To extract the most relevant annotation terms for the disease of interest, we use the BioWordVec (26) word2vec embeddings. BioWordVec embeddings is a mapping/projection of millions of words mined from biomedical literature to a 200-dimensional Euclidean space. The projection was created in such a manner that words with similar meanings are mapped closer together in the Euclidean space (fig. S34).

For the disease of interest, each word separately is embedded using the BioWordVec embeddings into the Euclidean space. Then, its pairwise distance is calculated against all available annotation terms in MSigDB, MGI, and GTEX and also embedded using the BioWordVec embeddings. The top 2 annotation terms from MGI and GTEX and the top 20 terms from MSigDB with smaller distance to the disease name are extracted and used in the disease-specific features.

Phenome wide Mantis-ML deployment across >5000 diseases

Mantis-ML is deployed on HPO (n = 2575), OT (n = 2500), and GEL (n = 145).

Automated feature selection summary

We summarize deployment as follows: Starting from the diseases in one of the three resources, we calculate its semantic similarity to the available gene sets in MSigDB (15), MGI (16), and GTEx (17) by leveraging the BioWordVec (26) word2vec embeddings. Semantic similarity between terms of varying length can be estimated by calculating an average of the pairwise distances between individual word embeddings (Fig. 2B). The best-matching gene sets from each resource will be used as annotation terms in the disease-specific features. After compiling the disease-specific features and input gene lists, Mantis-ML is deployed to all available diseases/phenotypes, including on average (median over diseases) 138 features of 16,497 (0.8%).

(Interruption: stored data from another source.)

(* ===== verification/Journal.v ===== *)
(** The audit journal of src/audit.c: an append-only file of receipts, each
    record chained to the one before by an HMAC, verified when it is reopened.

    The file is its bytes.  The answers of [read] and [write] are arguments, so
    that short writes, interruptions and failures are part of the model.  The
    locks, the reference count and the checks System makes on the file before
    it is locked are not. *)

From S2P Require Import Prelude Common Codec Sha256 Config Receipt.

Definition AUDIT_CANONICAL_CAPACITY : Z := 4096.
Definition AUDIT_RECORD_CAPACITY : Z := AUDIT_CANONICAL_CAPACITY + 512.

Record maelys_egress_audit := Audit {
  key : bytes;
  key_id : bytes;
  chain_hex : bytes;
  records : Z;
  healthy : bool;
}.

#[export] Instance eta_audit : Eta maelys_egress_audit := fun a =>
  Audit (key a) (key_id a) (chain_hex a) (records a) (healthy a).

(** * Records *)

(** ["name":], and the same up to the quote that opens a string. *)
Definition json_key (name : bytes) : bytes := [c_dquote] ++ name ++ [c_dquote; c_colon].
Definition json_marker (name : bytes) : bytes := json_key name ++ [c_dquote].

Definition sequence_marker : bytes :=
  str "{" ++ json_key (str "v") ++ str "1," ++ json_key (str "seq").

(** The record as the format string of both sides spells it. *)
Definition audit_record (sequence : Z) (key_id previous mac_hex canonical : bytes) : bytes :=
  sequence_marker ++ decimal sequence ++ str "," ++
  json_marker (str "key_id") ++ key_id ++ [c_dquote] ++ str "," ++
  json_marker (str "previous") ++ previous ++ [c_dquote] ++ str "," ++
  json_marker (str "mac") ++ mac_hex ++ [c_dquote] ++ str "," ++
  json_marker (str "canonical") ++ canonical ++ [c_dquote] ++ str "}" ++ [c_lf].

Definition prev_suffix (previous : bytes) : bytes := str "|prev=" ++ previous.

(** The canonical string of a record; [core] is the canonical receipt. *)
Definition audit_canonical (sequence : Z) (core : bytes) (r : maelys_egress_receipt)
    (chain : bytes) : bytes :=
  str "seq=" ++ decimal sequence ++ str "|" ++ core ++
  str "|attestor=" ++ r_attestor r ++
  str "|attestation_key=" ++ r_attestation_key_id r ++
  str "|attestation=" ++ r_attestation_hex r ++ prev_suffix chain.

(** * Appending *)

Inductive write_answer := WriteInterrupted | WriteFailed | Wrote (amount : Z).

(** The loop of [write_all], one answer per call of [write]: whether all was
    written, and the file afterwards.  An answer past the end of [writes] is a
    failure. *)
Fixpoint write_all (writes : list write_answer) (file b : bytes) : bool * bytes :=
  if len b =? 0 then (true, file)
  else match writes with
       | [] | WriteFailed :: _ => (false, file)
       | WriteInterrupted :: writes => write_all writes file b
       | Wrote amount :: writes =>
           if amount <=? 0 then (false, file)
           else write_all writes (file ++ ztake amount b) (zdrop amount b)
       end.

(** What the system answers while one record is appended: the allocation of
    the HMAC, the writes, and [fdatasync]. *)
Record append_answers := AppendAnswers {
  hmac_alloc : bool;
  writes : list write_answer;
  synced : bool;
}.
Lemma ztake_plus {A} n m (l : list A) :
  0 <= n -> 0 <= m -> ztake (n + m) l = ztake n l ++ ztake m (zdrop n l).
Proof.
  intros. unfold ztake, zdrop. rewrite Z2Nat.inj_add by lia.
  rewrite <-(take_drop (Z.to_nat n) l) at 1.
  destruct (le_dec (Z.to_nat n) (length l)) as [Hn|Hn].
  - rewrite take_app_ge by (rewrite length_take; lia). rewrite length_take.
    replace (Z.to_nat n + Z.to_nat m - Z.to_nat n `min` length l)%nat with (Z.to_nat m) by lia. done.
  - rewrite (drop_ge l) by lia. rewrite app_nil_r, take_nil, app_nil_r.
    apply take_ge. rewrite length_take. lia.
Qed.

Lemma content_put b bytes_ :
  buffer_wf b -> len bytes_ <= capacity b - offset b - length_ b ->
  buffer_wf (buffer_put b bytes_) /\ content (buffer_put b bytes_) = content b ++ bytes_.
Proof.
  intros [Ho Hl Hd Hb] Hr. pose proof (len_nonneg bytes_).
  assert (Hlen : len (data (buffer_put b bytes_)) = capacity b).
  { change (data (buffer_put b bytes_)) with (write_at (data b) (offset b + length_ b) bytes_).
    rewrite len_write_at; lia. }
  split; [constructor; cbn; try lia; exact Hlen|].
  unfold content. cbn. set (d := data b) in *. set (o := offset b) in *. set (n := length_ b) in *.
  rewrite ztake_plus by lia. f_equal.
  - unfold write_at. unfold zdrop at 1.
    assert (E : len (ztake (o + n) d) = o + n) by (apply len_ztake; lia).
    rewrite drop_app_le by (unfold len in E; lia).
    rewrite ztake_ztake_app; [|lia|].
    2:{ fold (zdrop o (ztake (o + n) d)). rewrite len_zdrop; lia. }
    fold (zdrop o (ztake (o + n) d)). rewrite ztake_plus by lia.
    assert (E1 : len (ztake o d) = o) by (apply len_ztake; lia).
    rewrite <-E1 at 1. rewrite zdrop_app_len. apply ztake_all.
    rewrite len_ztake; [done|]. rewrite len_zdrop; lia.
  - etrans; [|apply (read_write_at d (o + n) bytes_); lia]. f_equal.
    unfold zdrop. rewrite drop_drop. f_equal. lia.
Qed.

Lemma compact_spec b :
  buffer_wf b ->
  buffer_wf (buffer_compact b) /\ content (buffer_compact b) = content b /\
  capacity (buffer_compact b) = capacity b /\ offset (buffer_compact b) = 0 /\
  length_ (buffer_compact b) = length_ b.
Proof.
  intros Hwf. pose proof (len_content _ Hwf) as Hc. destruct Hwf as [Ho Hl Hd Hb].
  unfold buffer_compact. destruct (Z.eqb_spec (offset b) 0) as [E0|E0];
    [|destruct (Z.eqb_spec (length_ b) 0) as [E1|E1]]; cbn [negb andb].
  - split_and!; try done; [constructor; cbn; lia|]. unfold content. cbn. by rewrite E0.
  - split_and!; try done; [constructor; cbn; lia|]. unfold content. cbn. by rewrite E1.
  - assert (len (write_at (data b) 0 (content b)) = len (data b)) as E by (apply len_write_at; lia).
    split_and!; try done; [constructor; cbn; lia|]. unfold content at 1. cbn.
    rewrite <-Hc at 1. apply read_write_at; lia.
Qed.

(** The room is what is left after the bytes held, or, when they reach the end
    of the array, all of the array they do not take; it is empty only when the
    buffer is full. *)
Lemma available_spec b room b' :
  buffer_wf b -> buffer_available b = (room, b') ->
  buffer_wf b' /\ content b' = content b /\ capacity b' = capacity b /\
  room = capacity b' - offset b' - length_ b' /\ 0 <= room /\
  (room = 0 <-> len (content b) = capacity b).
Proof.
  intros Hwf. pose proof (len_content _ Hwf) as Hc. destruct (compact_spec b Hwf) as (H1 & H2 & H3 & H4 & H5).
  pose proof Hwf as [Ho Hl Hd Hb]. unfold buffer_available.
  destruct (Z.eqb_spec (offset b + length_ b) (capacity b)); [destruct (Z.eqb_spec (offset b) 0)|];
    cbn [andb negb]; intros [<- <-]%pair_equal_spec; split_and!; try done; lia.
Qed.

Lemma buffer_append_spec b bytes_ :
  buffer_wf b ->
  match buffer_append b bytes_ with
  | (true, b') => buffer_wf b' /\ content b' = content b ++ bytes_ /\ capacity b' = capacity b
  | (false, b') => buffer_wf b' /\ content b' = content b /\ capacity b' = capacity b /\ bytes_ <> []
  end.
Proof.
  intros Hwf. unfold buffer_append. destruct (buffer_available b) as [room b'] eqn:Ea.
  destruct (available_spec _ _ _ Hwf Ea) as (H1 & H2 & H3 & H4 & H5 & _).
  destruct (Z.ltb_spec room (len bytes_)).
  - split_and!; try done. intros ->. rewrite len_nil in *. lia.
  - destruct (content_put b' bytes_ H1) as [H6 H7]; [lia|]. rewrite H7, H2. done.
Qed.
(* ===== verification/CliText.v ===== *)
(** The text the commands report (cli/commands.c): a buffer that grows as text is
    formatted into it.

    The formatter is the standard library's; [rendered] is the text a call of it
    stands for, [None] when it fails.  An allocation is the bytes it adds to the
    block.  [text_appends]: an append ends after at most two rounds and leaves
    the text before it with the new text after it, or nothing at all. *)

From S2P Require Import Prelude Buffer.

Module CliText.

Record text_buffer := TextBuffer {
  data : option bytes;
  size : Z;
  capacity : Z;
  failed : bool;
}.

#[export] Instance eta_text_buffer : Eta text_buffer := fun b =>
  TextBuffer (data b) (size b) (capacity b) (failed b).

Definition empty : text_buffer := TextBuffer None 0 0 false.

(** [vsnprintf] into the rest of a block: what fits and the end mark. *)
Definition format_into (block : bytes) (position room : Z) (s : bytes) : bytes :=
  if room =? 0 then block else write_at block position (ztake (room - 1) s ++ [0]).

(** [while (grown < needed) grown *= 2u]; doublings of a [size_t]. *)
Fixpoint grow (fuel : nat) (grown needed : Z) : option Z :=
  if grown <? needed then match fuel with O => None | S fuel => grow fuel (2 * grown mod 2 ^ 64) needed end
  else Some grown.

(** A round of the loop per unit of fuel; [None] when it is out. *)
Fixpoint text_append_loop (fuel : nat) (mem : nat -> Z -> option bytes) (rendered : option bytes) (b : text_buffer)
  : option text_buffer :=
  match fuel with
  | O => None
  | S fuel =>
      match rendered with
      | None => Some (b <| failed := true |>)
      | Some s =>
          let room := capacity b - size b in
          let b := match data b with
                   | Some block => b <| data := Some (format_into block (size b) room s) |>
                   | None => b
                   end in
          if is_some (data b) && (len s <? room) then Some (b <| size := size b + len s |>)
          else
            let needed := size b + len s + 1 in
            match grow 64 (if capacity b =? 0 then 1024 else capacity b) needed with
            | None => None
            | Some grown =>
                match mem fuel (grown - capacity b) with
                | None => Some (b <| failed := true |>)
                | Some tail =>
                    text_append_loop fuel mem rendered
                      (b <| data := Some (default [] (data b) ++ tail) |> <| capacity := grown |>)
                end
            end
      end
  end.

Definition text_append (fuel : nat) (mem : nat -> Z -> option bytes) (rendered : option bytes) (b : text_buffer)
  : option text_buffer :=
  if failed b then Some b else text_append_loop fuel mem rendered b.

(** The text up to its end mark. *)
Fixpoint to_nul (s : bytes) : bytes :=
  match s with
  | [] => []
  | c :: s => if c =? 0 then [] else c :: to_nul s
  end.

Definition text_value (b : text_buffer) : bytes :=
  match data b with Some block => if failed b then [] else to_nul block | None => [] end.

(** * Facts *)

(** A buffer on its way: the text is in place. *)
Record placed (t : bytes) (b : text_buffer) : Prop := {
  pl_size : size b = len t;
  pl_block : match data b with
             | None => t = [] /\ capacity b = 0
             | Some block => len block = capacity b /\ exists rest, block = t ++ rest
             end;
}.

(** A buffer between two appends: its text is [t], and ends with the mark. *)
Record holds_text (t : bytes) (b : text_buffer) : Prop := {
  ht_placed : placed t b;
  ht_failed : failed b = false;
  ht_mark : forall block, data b = Some block -> exists rest, block = t ++ 0 :: rest;
}.

Lemma to_nul_app t rest : Forall (fun c => c <> 0) t -> to_nul (t ++ 0 :: rest) = t.
Proof. induction 1 as [|c t Hc _ IH]; [done|]. simpl. destruct (Z.eqb_spec c 0); [done|]. by rewrite IH. Qed.

Lemma holds_text_value t b : holds_text t b -> Forall (fun c => c <> 0) t -> text_value b = t.
Proof.
  intros [[Hs Hb] Hf Hm] Ht. unfold text_value. rewrite Hf. destruct (data b) as [block|]; [|by destruct Hb].
  destruct (Hm block eq_refl) as [rest ->]. by apply to_nul_app.
Qed.

(** Doubling from the first block reaches any size below half the range. *)
Lemma grow_reaches fuel grown needed :
  0 < grown < 2 ^ 63 -> needed <= grown * 2 ^ Z.of_nat fuel -> needed <= 2 ^ 62 ->
  exists g, grow fuel grown needed = Some g /\ needed <= g /\ grown <= g /\ g < Z.max (2 * needed) (grown + 1).
Proof.
  revert grown. induction fuel as [|fuel IH]; intros grown Hg Hn H62; simpl grow.
  - change (2 ^ Z.of_nat 0) with 1 in Hn. destruct (Z.ltb_spec grown needed); [lia|]. exists grown; split_and!; [done|lia..].
  - destruct (Z.ltb_spec grown needed) as [Hlt|]; [|exists grown; split_and!; [done|lia..]].
    rewrite Z.mod_small by lia. destruct (IH (2 * grown)) as (g & Eg & H1 & H2 & H3); [lia| |done|].
    + rewrite Nat2Z.inj_succ, Z.pow_succ_r in Hn by lia. lia.
    + exists g. split_and!; [done|lia|lia|lia].
Qed.

#[local] Arguments grow : simpl never.

(** The last round: the text fits. *)
Lemma format_fits block t rest s room :
  block = t ++ rest -> len rest = room -> len s < room ->
  exists rest', format_into block (len t) room s = (t ++ s) ++ 0 :: rest' /\ len (format_into block (len t) room s) = len block.
Proof.
  intros -> Hr Hs. pose proof (len_nonneg s). unfold format_into. destruct (Z.eqb_spec room 0); [lia|].
  rewrite (ztake_all (room - 1)) by lia. unfold write_at. rewrite ztake_app_len.
  exists (zdrop (len t + len (s ++ [0])) (t ++ rest)). split; [by rewrite <-(app_assoc t), <-(app_assoc s)|].
  pose proof (len_nonneg t). assert (E : len (s ++ [0]) = len s + 1) by (by rewrite len_app).
  rewrite E, !len_app, len_zdrop; rewrite ?len_app, ?len_cons, ?len_nil; lia.
Qed.

(** A round that does not fit leaves the text in place. *)
Lemma format_places block t rest s room :
  block = t ++ rest -> len rest = room ->
  exists rest', format_into block (len t) room s = t ++ rest' /\ len rest' = room.
Proof.
  intros -> Hr. pose proof (len_nonneg rest). unfold format_into. destruct (Z.eqb_spec room 0) as [->|Hn]; [by exists rest|].
  unfold write_at. rewrite ztake_app_len. eexists. split; [done|].
  assert (Hl : len (ztake (room - 1) s) <= room - 1) by (apply len_ztake_le; lia).
  pose proof (len_nonneg (ztake (room - 1) s)). pose proof (len_nonneg t).
  assert (E : len (ztake (room - 1) s ++ [0]) = len (ztake (room - 1) s) + 1) by (by rewrite len_app).
  rewrite len_app, E, len_zdrop by (rewrite len_app; lia). rewrite len_app. lia.
Qed.

(** A round in which the text fits is the last. *)
Lemma round_fits fuel mem t s b block :
  placed t b -> failed b = false -> data b = Some block -> len s < capacity b - size b ->
  exists b', text_append_loop (S fuel) mem (Some s) b = Some b' /\ holds_text (t ++ s) b' /\ capacity b' = capacity b.
Proof.
  intros [Hsize Hblock] Hf Ed Hfit. rewrite Ed in Hblock. destruct Hblock as [Hlen [rest Eb]]. cbn [text_append_loop].
  rewrite Ed. simpl. rewrite (proj2 (Z.ltb_lt _ _) Hfit). eexists. split; [done|]. split; [|done].
  assert (Hrest : len rest = capacity b - size b) by (rewrite Eb, len_app in Hlen; lia).
  destruct (format_fits block t rest s _ Eb Hrest Hfit) as (rest' & E1 & E2). rewrite Hsize in *.
  split; simpl; [|done|].
  - split; simpl; [by rewrite len_app|]. split; [by rewrite E2|]. rewrite E1. by eexists.
  - intros ? [= <-]. rewrite E1. by eexists.
Qed.

(** A round in which it does not grows the block so that it does. *)
Lemma round_grows fuel mem t s b :
  placed t b -> failed b = false -> 0 <= capacity b < 2 ^ 63 -> len t + len s + 1 <= 2 ^ 62 ->
  (forall i n tail, mem i n = Some tail -> len tail = n) ->
  (data b = None \/ capacity b - size b <= len s) ->
  exists b1, placed t b1 /\
    (text_append_loop (S fuel) mem (Some s) b = Some b1 /\ failed b1 = true \/
     text_append_loop (S fuel) mem (Some s) b = text_append_loop fuel mem (Some s) b1 /\ failed b1 = false /\
     is_Some (data b1) /\ len s < capacity b1 - size b1 /\
     capacity b1 <= Z.max (capacity b) (Z.max 1024 (2 * (len t + len s + 1)))).
Proof.
  intros [Hsize Hblock] Hf Hcap H62 Hmem Hnot. cbn [text_append_loop].
  pose proof (len_nonneg s). pose proof (len_nonneg t).
  set (b0 := match data b with Some block => b <| data := Some (format_into block (size b) (capacity b - size b) s) |> | None => b end).
  assert (Hb : placed t b0 /\ size b0 = size b /\ capacity b0 = capacity b /\ failed b0 = false /\
    is_some (data b0) && (len s <? capacity b - size b) = false).
  { unfold b0. destruct (data b) as [block|] eqn:Ed; [|split_and!; [split; [done|by rewrite Ed]|done|done|done|by rewrite Ed]].
    destruct Hblock as [Hlen [rest ->]]. rewrite len_app in Hlen. rewrite Hsize.
    destruct (format_places (t ++ rest) t rest s (capacity b - len t) eq_refl) as (rest' & E1 & E2); [lia|].
    destruct Hnot as [|Hnot]; [done|]. split_and!; try done; [|simpl; lia].
    split; simpl; [done|]. rewrite E1. rewrite len_app. split; [lia|by eexists]. }
  clearbody b0. destruct Hb as (Hp0 & Es0 & Ec0 & Hf0 & ->). destruct Hp0 as [Hs0 Hb0].
  destruct (grow_reaches 64 (if capacity b0 =? 0 then 1024 else capacity b0) (size b0 + len s + 1)) as (g & -> & G1 & G2 & G3).
  { destruct (Z.eqb_spec (capacity b0) 0); lia. }
  { change (2 ^ Z.of_nat 64) with 18446744073709551616. destruct (Z.eqb_spec (capacity b0) 0); lia. }
  { lia. }
  destruct (mem fuel (g - capacity b0)) as [tail|] eqn:Em.
  - exists (b0 <| data := Some (default [] (data b0) ++ tail) |> <| capacity := g |>). apply Hmem in Em.
    split.
    + split; simpl; [lia|]. rewrite len_app. destruct (data b0) as [block|]; simpl.
      * destruct Hb0 as [Hl [rest ->]]. split; [lia|]. exists (rest ++ tail). by rewrite app_assoc.
      * destruct Hb0 as [-> Hc]. rewrite len_nil. split; [lia|by exists tail].
    + right. simpl. split_and!; [done|done|by eexists|lia|]. destruct (Z.eqb_spec (capacity b0) 0); lia.
  - exists (b0 <| failed := true |>). split; [|by left]. by split.
Qed.

(** An append to a buffer ends after at most two rounds, however large the
    text, and never outgrows its block or twice what it holds.  Either the
    formatter or an allocation failed, and the buffer then stands for nothing and
    stays so; or its text is the text before followed by the new text. *)
Theorem text_appends mem rendered t b :
  holds_text t b -> Forall (fun c => c <> 0) t -> capacity b < 2 ^ 63 ->
  (forall i n tail, mem i n = Some tail -> len tail = n) ->
  (forall s, rendered = Some s -> Forall (fun c => c <> 0) s /\ len t + len s + 1 <= 2 ^ 62) ->
  exists b', text_append 2 mem rendered b = Some b' /\
    (failed b' = true /\ text_value b' = [] \/
     exists s, rendered = Some s /\ holds_text (t ++ s) b' /\ text_value b' = t ++ s /\
       capacity b' <= Z.max (capacity b) (Z.max 1024 (2 * (len t + len s + 1)))).
Proof.
  intros [[Hsize Hblock] Hf Hmark] Ht Hcap Hmem Hr. unfold text_append. rewrite Hf.
  destruct rendered as [s|]; [|eexists; split; [done|left]; split; [done|]; unfold text_value; simpl; by destruct (data b)].
  destruct (Hr s eq_refl) as [Hs H62].
  assert (Hdone : forall b', holds_text (t ++ s) b' -> text_value b' = t ++ s).
  { intros b' Hb'. apply (holds_text_value _ _ Hb'). by apply Forall_app. }
  assert (Hc0 : 0 <= capacity b).
  { destruct (data b) as [block|]; [destruct Hblock as [<- _]; apply len_nonneg|by destruct Hblock as [_ ->]]. }
  assert (Hp : placed t b) by done.
  assert (Hfits : is_Some (data b) /\ len s < capacity b - size b \/ data b = None \/ capacity b - size b <= len s).
  { destruct (data b); [|by right; left]. destruct (Z.lt_ge_cases (len s) (capacity b - size b)); [left|right; right]; eauto. }
  destruct Hfits as [[[block Ed] Hfit]|Hnot].
  - destruct (round_fits 1 mem t s b block Hp Hf Ed Hfit) as (b' & -> & Hb' & Ec). exists b'. split; [done|]. right.
    exists s. split_and!; [done|done|auto|lia].
  - destruct (round_grows 1 mem t s b Hp Hf ltac:(lia) H62 Hmem Hnot) as (b1 & Hp1 & [[-> Hf1]|(-> & Hf1 & [block Ed] & Hfit & Hc)]).
    + exists b1. split; [done|]. left. split; [done|]. unfold text_value. rewrite Hf1. by destruct (data b1).
    + destruct (round_fits 0 mem t s b1 block Hp1 Hf1 Ed Hfit) as (b' & -> & Hb' & Ec). exists b'. split; [done|]. right.
      exists s. split_and!; [done|done|auto|lia].
Qed.

(** Blocks of zeros. *)
Definition example_mem (_ : nat) (n : Z) : option bytes := if n <? 0 then None else Some (repeat 0 (Z.to_nat n)).

Lemma example_mem_len i n tail : example_mem i n = Some tail -> len tail = n.
Proof.
  unfold example_mem. destruct (Z.ltb_spec n 0); [done|]. intros [= <-]. unfold len. rewrite repeat_length. lia.
Qed.

Lemma empty_holds : holds_text [] empty.
Proof. by split. Qed.

Lemma example_rendered : forall s, Some (str "valid") = Some s -> Forall (fun c => c <> 0) s /\ len (@nil Z) + len s + 1 <= 2 ^ 62.
Proof. intros s [= <-]. split; [|done]. by repeat constructor. Qed.

Lemma text_appends_witness :
  exists b', text_append 2 example_mem (Some (str "valid")) empty = Some b' /\
    (failed b' = true /\ text_value b' = [] \/
     exists s, Some (str "valid") = Some s /\ holds_text ([] ++ s) b' /\ text_value b' = [] ++ s /\
       capacity b' <= Z.max (capacity empty) (Z.max 1024 (2 * (len (@nil Z) + len s + 1)))).
Proof.
  exact (text_appends example_mem (Some (str "valid")) [] empty empty_holds (List.Forall_nil _) eq_refl example_mem_len
           example_rendered).
Defined.

End CliText.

Selection of diseases from each resource

The input gene lists are extracted from either HPO, OT, or GEL. For HPO, we are using a local installation, while for OT we are using the OT Application Programming Interface (API). The top (N) most associated genes are used for each disease based on a series of thresholds as follows. For each disease, gene-disease associations are extracted either from a local installation (HPO and GEL) or using the OT API. For HPO and GEL, we only consider diseases with a minimum of 30 associated genes. All the gene-disease associations provided in the two resources are taken into account. For OT, we only consider diseases with a minimum of 100 associated genes. Gene-disease associations are sorted on the basis of their overall association score, and only associations with a score greater or equal to 0.2 are taken into account. If more than 500 gene-disease associations are provided, then the top 500 are considered.

Validation with UKB PheWAS results

UKB PheWAS disease-gene associations

Mantis-ML disease-gene associations are compared with a rare-variant collapsing analysis performed on UKB data, phenome-wide. The UKB PheWAS consists of 454,669 sequenced individuals and can be found at https://azphewas.com. Sequencing data have been aggregated and collapsed on the gene level with variants split into the following categories: protein truncating variants (ptv), rare damaging variants (raredmg), protein-truncating rare damaging variants (ptvraredmg), ultra-rare variants (UR), synonymous variants (negative control), etc. In addition to the genotype data, the clinical presentation of each individual is captured using the ICD10 codes. There are ~7000 ICD10 codes numbering one or more patients in UKB. The association between each gene to the available ICD10 codes is quantified using Fisher’s exact test, with P values capturing the degree of association between genotypes and phenotypes.

Stepwise hypergeometric test for external validation

Validation made routine use of a stepwise hypergeometric test between Mantis-ML and genes associated under a PheWAS rare-variant collapsing analysis. The test itself proceeds by going down the ranking of Mantis-ML predictions, one by one, and calculating the overlap of the top N, N + 1, N + 2, …, etc. genes of the ranking against the statistically significant genes in the external resource. The overlap is quantified via Fisher’s exact test, where at each iteration the total number of genes is held constant and only the number of genes to include in the first list increases incrementally. We extract the P value and calculate the PHRED score. PHRED scores define the stepwise enrichment curve showing the overlap of the Mantis-ML gene ranking with the PheWAS across the different positions in the ranking.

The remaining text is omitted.